__DESCRIPTION OF THE TASK__. Each line below from the one containing "Definition observed_post (req" through the one containing "hmac_hex canonicalize Number_of_string String_of_number pick s" should be output exactly as it stands, and no other line should appear.

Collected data
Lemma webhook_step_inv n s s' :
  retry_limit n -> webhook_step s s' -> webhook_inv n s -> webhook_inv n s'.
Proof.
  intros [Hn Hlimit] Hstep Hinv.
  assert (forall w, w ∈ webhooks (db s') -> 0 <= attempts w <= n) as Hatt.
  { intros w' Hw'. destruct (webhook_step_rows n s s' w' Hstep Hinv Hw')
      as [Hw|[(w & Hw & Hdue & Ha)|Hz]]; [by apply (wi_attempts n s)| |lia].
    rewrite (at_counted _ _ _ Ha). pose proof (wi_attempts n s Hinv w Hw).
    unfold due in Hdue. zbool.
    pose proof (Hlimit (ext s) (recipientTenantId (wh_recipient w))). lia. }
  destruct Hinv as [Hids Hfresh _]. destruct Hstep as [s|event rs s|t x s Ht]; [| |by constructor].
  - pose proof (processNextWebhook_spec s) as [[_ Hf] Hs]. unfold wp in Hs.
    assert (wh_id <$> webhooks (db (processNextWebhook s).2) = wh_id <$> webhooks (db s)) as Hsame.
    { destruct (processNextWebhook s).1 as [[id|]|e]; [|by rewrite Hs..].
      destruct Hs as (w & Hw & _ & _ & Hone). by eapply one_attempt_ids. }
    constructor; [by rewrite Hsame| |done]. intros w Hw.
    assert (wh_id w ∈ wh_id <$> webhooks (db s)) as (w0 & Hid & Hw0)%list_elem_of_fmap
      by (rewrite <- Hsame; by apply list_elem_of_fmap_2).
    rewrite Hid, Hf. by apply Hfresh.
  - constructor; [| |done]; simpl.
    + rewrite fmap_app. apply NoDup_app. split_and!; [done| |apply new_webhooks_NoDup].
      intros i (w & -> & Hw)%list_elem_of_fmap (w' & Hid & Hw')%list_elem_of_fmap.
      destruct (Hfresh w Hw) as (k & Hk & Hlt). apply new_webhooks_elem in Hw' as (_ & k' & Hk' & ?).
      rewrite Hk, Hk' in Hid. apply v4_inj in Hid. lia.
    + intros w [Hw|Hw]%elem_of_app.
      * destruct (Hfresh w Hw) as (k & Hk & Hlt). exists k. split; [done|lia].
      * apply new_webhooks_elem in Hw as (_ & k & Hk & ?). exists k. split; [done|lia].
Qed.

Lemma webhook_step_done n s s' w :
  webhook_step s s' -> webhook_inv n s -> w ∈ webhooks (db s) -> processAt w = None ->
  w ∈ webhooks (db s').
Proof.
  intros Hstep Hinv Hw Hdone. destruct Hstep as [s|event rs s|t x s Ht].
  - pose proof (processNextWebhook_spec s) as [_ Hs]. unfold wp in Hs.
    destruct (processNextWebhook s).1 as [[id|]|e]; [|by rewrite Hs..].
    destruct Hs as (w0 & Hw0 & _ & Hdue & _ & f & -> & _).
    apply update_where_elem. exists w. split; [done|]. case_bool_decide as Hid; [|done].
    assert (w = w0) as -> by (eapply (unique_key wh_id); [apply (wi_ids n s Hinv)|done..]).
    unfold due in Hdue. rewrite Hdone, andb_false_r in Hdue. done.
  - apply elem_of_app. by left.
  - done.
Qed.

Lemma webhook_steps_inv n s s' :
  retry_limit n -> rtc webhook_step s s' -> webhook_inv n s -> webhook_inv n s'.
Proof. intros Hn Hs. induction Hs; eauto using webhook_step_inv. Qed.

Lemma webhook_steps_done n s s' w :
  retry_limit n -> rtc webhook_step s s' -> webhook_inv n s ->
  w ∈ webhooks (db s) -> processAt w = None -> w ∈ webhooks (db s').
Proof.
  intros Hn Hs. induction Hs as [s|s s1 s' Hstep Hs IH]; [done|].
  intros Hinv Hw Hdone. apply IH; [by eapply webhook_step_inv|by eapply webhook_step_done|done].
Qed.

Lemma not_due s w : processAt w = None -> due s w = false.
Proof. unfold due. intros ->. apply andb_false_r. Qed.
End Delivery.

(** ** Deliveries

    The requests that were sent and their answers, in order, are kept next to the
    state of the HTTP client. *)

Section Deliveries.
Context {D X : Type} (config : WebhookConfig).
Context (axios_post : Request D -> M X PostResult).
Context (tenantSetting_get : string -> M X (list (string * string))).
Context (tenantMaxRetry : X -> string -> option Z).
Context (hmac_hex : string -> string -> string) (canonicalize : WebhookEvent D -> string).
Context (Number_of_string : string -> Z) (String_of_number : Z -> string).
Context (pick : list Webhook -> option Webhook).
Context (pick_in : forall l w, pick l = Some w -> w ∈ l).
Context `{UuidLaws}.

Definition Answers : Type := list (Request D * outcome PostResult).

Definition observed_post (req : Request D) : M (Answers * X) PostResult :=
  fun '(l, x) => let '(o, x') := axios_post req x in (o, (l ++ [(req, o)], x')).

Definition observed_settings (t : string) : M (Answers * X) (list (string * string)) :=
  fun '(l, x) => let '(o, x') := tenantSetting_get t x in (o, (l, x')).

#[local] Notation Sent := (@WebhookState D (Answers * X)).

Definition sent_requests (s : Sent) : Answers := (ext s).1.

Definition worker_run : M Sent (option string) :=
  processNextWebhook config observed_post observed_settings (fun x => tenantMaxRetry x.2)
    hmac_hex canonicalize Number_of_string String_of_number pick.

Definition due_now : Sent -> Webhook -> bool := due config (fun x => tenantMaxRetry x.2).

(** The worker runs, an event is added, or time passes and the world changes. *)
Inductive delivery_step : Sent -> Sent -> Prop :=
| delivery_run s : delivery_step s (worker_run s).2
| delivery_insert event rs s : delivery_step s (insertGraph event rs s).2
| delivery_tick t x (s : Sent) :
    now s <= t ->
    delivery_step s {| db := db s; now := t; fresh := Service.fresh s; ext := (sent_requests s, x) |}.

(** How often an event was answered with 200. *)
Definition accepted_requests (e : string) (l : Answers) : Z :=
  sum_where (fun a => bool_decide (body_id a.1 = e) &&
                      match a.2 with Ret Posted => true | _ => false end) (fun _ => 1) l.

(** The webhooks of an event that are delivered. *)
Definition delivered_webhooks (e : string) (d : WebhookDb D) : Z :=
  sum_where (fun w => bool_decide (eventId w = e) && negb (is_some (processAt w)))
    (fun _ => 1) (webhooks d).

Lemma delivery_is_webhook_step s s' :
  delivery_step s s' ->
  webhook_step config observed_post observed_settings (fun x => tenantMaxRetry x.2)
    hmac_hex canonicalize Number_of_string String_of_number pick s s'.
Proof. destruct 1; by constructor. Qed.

__FINISHED EXERCISE__.
Definition observed_post (req : Request D) : M (Answers * X) PostResult :=
  fun '(l, x) => let '(o, x') := axios_post req x in (o, (l ++ [(req, o)], x')).

Definition observed_settings (t : string) : M (Answers * X) (list (string * string)) :=
  fun '(l, x) => let '(o, x') := tenantSetting_get t x in (o, (l, x')).

#[local] Notation Sent := (@WebhookState D (Answers * X)).

Definition sent_requests (s : Sent) : Answers := (ext s).1.

Definition worker_run : M Sent (option string) :=
  processNextWebhook config observed_post observed_settings (fun x => tenantMaxRetry x.2)
    hmac_hex canonicalize Number_of_string String_of_number pick.

Definition due_now : Sent -> Webhook -> bool := due config (fun x => tenantMaxRetry x.2).

(** The worker runs, an event is added, or time passes and the world changes. *)
Inductive delivery_step : Sent -> Sent -> Prop :=
| delivery_run s : delivery_step s (worker_run s).2
| delivery_insert event rs s : delivery_step s (insertGraph event rs s).2
| delivery_tick t x (s : Sent) :
    now s <= t ->
    delivery_step s {| db := db s; now := t; fresh := Service.fresh s; ext := (sent_requests s, x) |}.

(** How often an event was answered with 200. *)
Definition accepted_requests (e : string) (l : Answers) : Z :=
  sum_where (fun a => bool_decide (body_id a.1 = e) &&
                      match a.2 with Ret Posted => true | _ => false end) (fun _ => 1) l.

(** The webhooks of an event that are delivered. *)
Definition delivered_webhooks (e : string) (d : WebhookDb D) : Z :=
  sum_where (fun w => bool_decide (eventId w = e) && negb (is_some (processAt w)))
    (fun _ => 1) (webhooks d).

Lemma delivery_is_webhook_step s s' :
  delivery_step s s' ->
  webhook_step config observed_post observed_settings (fun x => tenantMaxRetry x.2)
    hmac_hex canonicalize Number_of_string String_of_number pick s s'.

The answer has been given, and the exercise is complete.